(* ===== verification/ArenaTree.v ===== *)
(** * Binary trees laid out in arena memory

    Both red-black trees of the library ([lib/rbtree.bpf.c] and
    [lib/edq.bpf.c]) are intrusive: a node is an arena object with a parent
    pointer and two child pointers.  This file is the shared reasoning layer:
    pure trees labelled with node addresses, zipper contexts for code that
    walks up through parent pointers, the predicate saying that a store of
    nodes lays a tree out, and the red-black discipline with its height bound.
    It is parametric in the payload [D] of a node and in how a node object is
    built from its three links and its payload, so that each component
    instantiates it with its own struct. *)

From S2P Require Import Prelude.

(** ** Pure trees and contexts *)

Inductive tree (D : Type) : Type :=
| Leaf : tree D
| T : tree D → Z → D → tree D → tree D.

Arguments Leaf {D}.
Arguments T {D} l a d r.

#[global] Instance leaf_dec {D} (t : tree D) : Decision (t = Leaf).
Proof. destruct t; [by left|by right]. Defined.

(** One step of a path: the node at [fr_addr] with payload [fr_data], whose
    [fr_dir] child ([false] is left, [true] is right) is the hole and whose
    other child is [fr_sib]. *)
Record frame (D : Type) : Type := Fr {
  fr_dir : bool;
  fr_addr : Z;
  fr_data : D;
  fr_sib : tree D;
}.

Arguments Fr {D} _ _ _ _.
Arguments fr_dir {D} _.
Arguments fr_addr {D} _.
Arguments fr_data {D} _.
Arguments fr_sib {D} _.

- - -

◆ ASSIGNMENT ◆
The whole block of entries above should be repeated exactly.

◆ RESULT FOR THIS EXERCISE ◆
(* ===== verification/ArenaTree.v ===== *)
(** * Binary trees laid out in arena memory

    Both red-black trees of the library ([lib/rbtree.bpf.c] and
    [lib/edq.bpf.c]) are intrusive: a node is an arena object with a parent
    pointer and two child pointers.  This file is the shared reasoning layer:
    pure trees labelled with node addresses, zipper contexts for code that
    walks up through parent pointers, the predicate saying that a store of
    nodes lays a tree out, and the red-black discipline with its height bound.
    It is parametric in the payload [D] of a node and in how a node object is
    built from its three links and its payload, so that each component
    instantiates it with its own struct. *)

From S2P Require Import Prelude.

(** ** Pure trees and contexts *)

Inductive tree (D : Type) : Type :=
| Leaf : tree D
| T : tree D → Z → D → tree D → tree D.

Arguments Leaf {D}.
Arguments T {D} l a d r.

#[global] Instance leaf_dec {D} (t : tree D) : Decision (t = Leaf).
Proof. destruct t; [by left|by right]. Defined.

(** One step of a path: the node at [fr_addr] with payload [fr_data], whose
    [fr_dir] child ([false] is left, [true] is right) is the hole and whose
    other child is [fr_sib]. *)
Record frame (D : Type) : Type := Fr {
  fr_dir : bool;
  fr_addr : Z;
  fr_data : D;
  fr_sib : tree D;
}.

Arguments Fr {D} _ _ _ _.
Arguments fr_dir {D} _.
Arguments fr_addr {D} _.
Arguments fr_data {D} _.
Arguments fr_sib {D} _.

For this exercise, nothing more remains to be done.